In the 1970s, Hila’s painting Planting of Trees (1971) caused him to fall out of favor with the regime: his expressive use of color was not compatible with the dominant doctrine of socialist realism. When he came into contact with the paintings of the Renaissance during a brief stay in Florence in 1973, the governing powers quickly struck back and he was sentenced to reeducation in the form of three years of forced labor at a poultry packing factory. Cut off from any kind of cultural life, he produced a series of existentialist drawings Poultry (1975–76), which depict the harsh realities at the factory. Once the Hoxha regime had come to its end, Hila was free to develop his highly personal style of painting, but this time with a reduced color palette to chronicle the sociopolitical change in Albania. The series Comfort (1997), for example, which came into being during the crisis caused by the collapse of a giant Ponzi scheme, caricatures the illusory utopia of insatiable consumption that had been palmed off on his fellow citizens.
Hila usually devotes entire series to certain themes, such as Migrations (1997), Paradox (2000–05), Relations (2002–14), Threat (2003–09), Roadside Objects (2007–10), Penthouses (2013), Martyrs of the Nation Boulevard (2015), and A Tent on the Roof of the Car (2016–17). His distinctive realism arises from the artist’s careful observation of the details, those that convey a psychological truth about the depicted phenomena, irrespective of time and ideology. The paintings become dehumanized urban landscapes, imparting a feeling of emptiness—a reflection of our modern condition, even without having reference to East European histories.

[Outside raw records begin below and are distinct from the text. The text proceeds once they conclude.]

(** Operations that give the relay a token, and that take it away. *)
Definition grants_token (record : OperatorTokenRecord) (op : AuthOp) : Prop :=
  match op with
  | OpAddToken record' => record' = record
  | OpLoadTokens records => record ∈ records
  | _ => False
  end.
Definition takes_token (record : OperatorTokenRecord) (op : AuthOp) : Prop :=
  match op with OpRevokeToken id => id = ot_id record | OpLoadTokens _ => True | _ => False end.

Lemma loaded_tokens (records : list OperatorTokenRecord) (tokens : gmap bytes OperatorTokenRecord) (key : bytes) (record : OperatorTokenRecord) :
  fold_left (fun tokens record => <[ot_token_hash record := record]> tokens) records tokens !! key = Some record ->
  tokens !! key = Some record \/ (record ∈ records /\ ot_token_hash record = key).
Proof.
  revert tokens. induction records as [|r records IH]; intros tokens; cbn; [by left|]. intros [Hk|[Hin Hk]]%IH.
  - destruct (decide (ot_token_hash r = key)) as [He|Hne].
    + rewrite He, lookup_insert_eq in Hk. injection Hk as <-. right. split; [by left|done].
    + rewrite lookup_insert_ne in Hk by done. by left.
  - right. split; [by right|done].
Qed.

(** The operations on sessions leave the tokens alone. *)
Definition session_op (op : AuthOp) : bool :=
  match op with OpEnsureCsrf _ _ _ | OpVerify _ _ | OpIssue _ _ _ _ _ | OpLogout _ => true | _ => false end.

Exhibited at documenta 14 in 2017, in both Athens and Kassel, Hila’s Boulevard series comprises six paintings devoted to Tirana’s grand boulevard, the capital’s architectural main axis, which is flanked by the city’s most important buildings and monuments. It also offers a symbolic cross section of the country’s history, playing silent witness to a succession of totalitarian regimes in Albania, from the monarchy, the occupation by fascist Italy, to communism. The boulevard has provided a stage for military parades and, more recently, political protests. In the paintings, Gherardo Bosio’s monumental Italian fascist architecture is transformed into a post-apocalyptic scene, reminiscent of the delocalized, uninhabited scenography of strategic video war games—the very antithesis of humanism or any other known form of ideology.
In 2018, the first comprehensive retrospective of Hila’s work Painter of Transformation was presented at the Museum of Modern Art, Warsaw and the National Gallery of Arts, Tirana.